家族幻想:「ひきこもり」から問う を読んで

久しぶりに良書と思う1冊に出会った。ライターの杉山春さんが書いた著書である。

 

メディアに常日頃接していると、家族は良いものだという社会的共通認識が出来上がっているのが戦後の日本であるが、結局、今引きこもりを経験している人たちは、他人(両親など家族含め)の「規範(こうあるべきというルール)」に従わされることに葛藤を感じ、戸惑い、引きこもるという形になっている。これに対し自らの「規範」を持つことだって全然良いんだよとサポートをしていくことで彼ら引きこもっている方たちがもう一度立ち上がろうとするのだろうというのが結論であると思う。

 

これについては少ない自分の経験であるが自分自身でも思う所があるし、もしかしたら引きこもっている人たちもそのような形が多いのでは?と考えていた。

 

自分について話をすると、実は引きこもってもいい環境に置かれたことが何度もあった。小学校でまさか自分がイジメにあうと思っていなかったが、頭の形が後頭部が膨らんでいることを毎日なじられ、学校へ行きたくなくなった。その時に何が自分を引きこもりから踏みとどまらせたんだろうか。1つには毎日学校が終わったら行っていた魚釣りがあった。ドブ川だったが、毎日鯉や鮒を釣るのが好きで仕方なかった。また釣りで大きな魚を釣ってくると近所の「のれん」を縄で作っていたおじさんに「魚釣り名人だねぇ」とおだてられて嬉しかったのも覚えている。それが学校へ行く動機となりギリギリで踏ん張っていたのかは分からないし、良く覚えていない・・・

でも学校という行きたくない場所以外にも逃避する場があったからこそとどまれたような気はする。

 

小さなころから好き勝手やる子供だった。授業は聞かず、身体が小さかったが生意気なガキだったと思う。いじめられる前にイジメたこともあった。どうしようもないことをしたと中学に入り後悔した。天罰と言えばそうなのかもしれないが、まさか自分が些細なことからイジメられるとは思わなかった。

 

また社会人に入ってもはじめに入った会社で躓いた。働くことが嫌でしかたなかった。仕事は不織布という人工繊維でたわしの原料、エアコンのフィルター材料、自動車のシートの綿として使われていたが全く興味がなかった。営業で色々な所に話に行き、売るのだが、憂鬱だった。働くって何だろう、生きてるって何だろうと思った。毎日7時に会社へ行き、深夜1時半へ飲んだ後に帰る日々で欝々としたものが鬱に変わっていくような感じだった。32年今までで生きているが一番の危機だったとも振り返って思う。

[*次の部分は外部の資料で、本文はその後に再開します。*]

(** X14, witness: a server error, and an unreachable service. *)
Lemma every_other_status_reads_as_not_found_witness :
  (Main.lookupMonster ascii_only (answers 500 "oops") no_record blank_Sprint blank_Sprint
     {| Main.Name := "Giant Owl" |}
   = Ok (NewTextResponse "Monster 'Giant Owl' not found", None)
   /\ Part000Lookup.lookupMonster ascii_only (answers 500 "oops") no_record
        blank_Sprint blank_Sprint {| Part000Lookup.Name := "Giant Owl" |}
      = Ok (NewTextResponse "Monster 'Giant Owl' not found in the bestiary", None))
  /\ (Main.lookupSpell ascii_only (answers 301 "") no_record blank_Sprint blank_Sprint
        {| Main.Name' := "Misty Step" |}
      = Ok (NewTextResponse "Spell 'Misty Step' not found", None)
      /\ Part000Lookup.lookupSpell ascii_only (answers 301 "") no_record
           blank_Sprint blank_Sprint {| Part000Lookup.Name' := "Misty Step" |}
         = Ok (NewTextResponse "Spell 'Misty Step' not found in the spellbook", None))
  /\ Part000Lookup.lookupMonster ascii_only unreachable no_record blank_Sprint blank_Sprint
       {| Part000Lookup.Name := "Giant Owl" |}
     = Ok (NewTextResponse "Failed to reach D&D API", None)
  /\ Part000Lookup.lookupSpell ascii_only unreachable no_record blank_Sprint blank_Sprint
       {| Part000Lookup.Name' := "Misty Step" |}
     = Ok (NewTextResponse "Failed to reach D&D API", None).
Proof.
  split; [|split; [|split]].
  - apply (proj1 (every_other_status_reads_as_not_found ascii_only (answers 500 "oops")
                    no_record blank_Sprint blank_Sprint "Giant Owl")
             {| Main.StatusCode := 500; Main.Body := "oops" |}); [reflexivity|].
    simpl. lia.
  - apply (proj1 (proj2 (every_other_status_reads_as_not_found ascii_only (answers 301 "")
                    no_record blank_Sprint blank_Sprint "Misty Step"))
             {| Main.StatusCode := 301; Main.Body := "" |}); [reflexivity|].
    simpl. lia.
  - by apply (proj1 (proj2 (proj2 (every_other_status_reads_as_not_found ascii_only
                    unreachable no_record blank_Sprint blank_Sprint "Giant Owl")))).
  - by apply (proj2 (proj2 (proj2 (every_other_status_reads_as_not_found ascii_only
                    unreachable no_record blank_Sprint blank_Sprint "Misty Step")))).
Defined.

(** X15. Text after the modifier is ignored. When the trimmed notation is
    [<digits>d<digits>], a sign, a numeral within the range of [int] and then
    any text that does not start with a digit ("1d20+5 to hit"), [rollDice] of
    part_000 reads the count and the sides from the two runs of digits and the
    modifier from the sign and the numeral, as if the text were not there.
    When the sides are not a positive integer it returns the text
    "Invalid dice notation: <notation>" with a [nil] error; when they are, it
    rolls and reports, for a count of at most [2^45], and panics in [make]
    for a larger count. *)
Theorem text_after_the_modifier_is_ignored
  (rand_Int : nat -> Z -> Z) (mapToLower : string -> string) (input : Part000.diceQuery)
  (ct st : string) (sg : ascii) (D : string) (z : Z) (junk : string) :
  entropy_ok rand_Int ->
  all_digits ct = true -> all_digits st = true ->
  byte_in sg "+-" = true -> numeral D z -> z <= maxInt -> no_digit_first junk ->
  let notation := TrimSpace (Part000.Notation' input) in
  notation = ct +:+ "d" +:+ st +:+ String sg (D +:+ junk) ->
  let modifier := if Ascii.eqb sg "-" then - z else z in
  match positive_int st with
  | None =>
      Part000.rollDice rand_Int mapToLower input
      = Ok (Invalid (NewTextResponse ("Invalid dice notation: " +:+ notation), None))
  | Some sides =>
      let count := default 1 (positive_int ct) in
      (count <= maxLen ->
       exists rolls total,
         Part000.rollDice rand_Int mapToLower input
         = Ok (Rolled count sides modifier rolls total
                 (NewTextResponse
                    ("🎲 Rolling " +:+ notation +:+ ": " +:+ fmt_ints rolls
                       +:+ (if modifier =? 0 then EmptyString
                            else " " +:+ fmt_plus_d modifier)
                       +:+ " = **" +:+ fmt_d total +:+ "**"), None))
         /\ Z.of_nat (length rolls) = count
         /\ Forall (fun r => 1 <= r <= sides) rolls
         /\ total = wrap64 (sumZ rolls + modifier)
         /\ (inInt (sumZ rolls + modifier) -> total = sumZ rolls + modifier))
      /\ (maxLen < count ->
          Part000.rollDice rand_Int mapToLower input = Panic MakeSliceLenOutOfRange)
  end.
Proof.
  intros He Hct Hst Hsg Hn Hz Hj notation Ht modifier.
  destruct (reads_modifier_junk mapToLower ct st sg D z junk Hct Hst Hsg Hn Hz Hj)
    as [Hp Hmod].
  rewrite <- Ht in Hp, Hmod.
  pose proof (rollDice_reads rand_Int mapToLower He input ct st (signed sg z) Hp Hmod) as H.
  from_reads H.
Qed.

(** X15, witness: "1d20+5 to hit" and "2d6-1!". *)
Lemma text_after_the_modifier_is_ignored_witness :
  (exists rolls total,
     Part000.rollDice zero_entropy ascii_only {| Part000.Notation' := "1d20+5 to hit" |}
     = Ok (Rolled 1 20 5 rolls total
             (NewTextResponse
                ("🎲 Rolling 1d20+5 to hit: " +:+ fmt_ints rolls +:+ " +5 = **"
                   +:+ fmt_d total +:+ "**"), None))
     /\ Z.of_nat (length rolls) = 1
     /\ Forall (fun r => 1 <= r <= 20) rolls
     /\ total = wrap64 (sumZ rolls + 5)
     /\ (inInt (sumZ rolls + 5) -> total = sumZ rolls + 5))
  /\ (exists rolls total,
        Part000.rollDice zero_entropy ascii_only {| Part000.Notation' := "2d6-1!" |}
        = Ok (Rolled 2 6 (-1) rolls total
                (NewTextResponse
                   ("🎲 Rolling 2d6-1!: " +:+ fmt_ints rolls +:+ " -1 = **"
                      +:+ fmt_d total +:+ "**"), None))
        /\ Z.of_nat (length rolls) = 2
        /\ Forall (fun r => 1 <= r <= 6) rolls
        /\ total = wrap64 (sumZ rolls + -1)
        /\ (inInt (sumZ rolls + -1) -> total = sumZ rolls + -1)).
Proof.
  split.
  - apply (text_after_the_modifier_is_ignored zero_entropy ascii_only
             {| Part000.Notation' := "1d20+5 to hit" |} "1" "20" "+" "5" 5 " to hit"
             zero_entropy_ok eq_refl eq_refl eq_refl);
      [by repeat split | vm_compute; congruence | reflexivity | reflexivity
       | vm_compute; congruence].
  - apply (text_after_the_modifier_is_ignored zero_entropy ascii_only
             {| Part000.Notation' := "2d6-1!" |} "2" "6" "-" "1" 1 "!"
             zero_entropy_ok eq_refl eq_refl eq_refl);
      [by repeat split | vm_compute; congruence | reflexivity | reflexivity
       | vm_compute; congruence].
Defined.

そんな時にふとつけたTVで「医療ソーシャルワーカー」の特集がやっていた。末期がんのおじいちゃんがカネがないから病院へ行けないし、もう良いから放っておいてくれとかたくなに受診を拒否していた。そんな中医療ソーシャルワーカーは治療をして、その後の生活などを描きつつ本人と治療をするかについて話をじっくりし、結局おじいちゃんは治療に同意をした。その後、治療の甲斐なく亡くなったというのが番組構成だったと記憶するが”衝撃”を受けた。こんな仕事をしている人がいて、こんな仕事があるのかと。その次の日に辞職願を出した。

 

こうしたことから自分でも引きこもりとは紙一重だったと考えるのだ。もし小学生の時に魚釣りやゲームセンターに行くことが無く学校と家庭の往復だけだったら、社会人になり、欝々とした中でTVで医療ソーシャルワーカーの特集に出会わなければ・・・不登校やうつ病、引きこもりになっていた気がする。だから他人事と思えない。これが今、自分が行っている活動の源泉にもなっている。弱き人間であるからこそ今、たまたま弱っている人たちに手を差し伸べる義務があるとも考えている。いつ自分が弱き人間であるからこそ弱ることになるか分からないからだ。

こんな時に家族が役に立つか。僕は家族に対し消極的な考えを持っている。家族とはもっとも自分のことを分かっているようで分かっていない。距離が近いからこそ、血縁があるからこそ家族は価値を押し付けようとし、本人は居場所を失う。価値観が違う場に弱った時にいることほどつらいものはない。自分を否定せず、時には静かに見守り、失敗した時にも支える(都合のいい人間、ずるい人間は弱った時に引いていく。本当の友人であり続けるか否かはこういった時に分かる)人間。これが家族であるとは限らない。

世の中では高齢者、障害者、児童、低所得など相談に行く場所が分かれており、横断的にというか、とにかく話を聞いてくれ!という場がない。

役所にたらいまわしにすることも少なくない。期待をするべきでもない。じゃあ現在困っている人はどうすれば良いのか?

 

そんな時には僕に相談してほしい。自分以外の人たちに自信を持って勧めることが出来ないからだ。距離が遠ければしかるべき場所だと思う所に紹介をするし、近ければ話を直接聞かせてほしい。自分以外の人で今、心にゆとりがある人がどこにいるか分からない。自分にまず相談してほしい。

 

1人で悩むことはないというのは良く言われるが、本当にそれを行動で見せられればと思う。ぜひメールを送ってほしい。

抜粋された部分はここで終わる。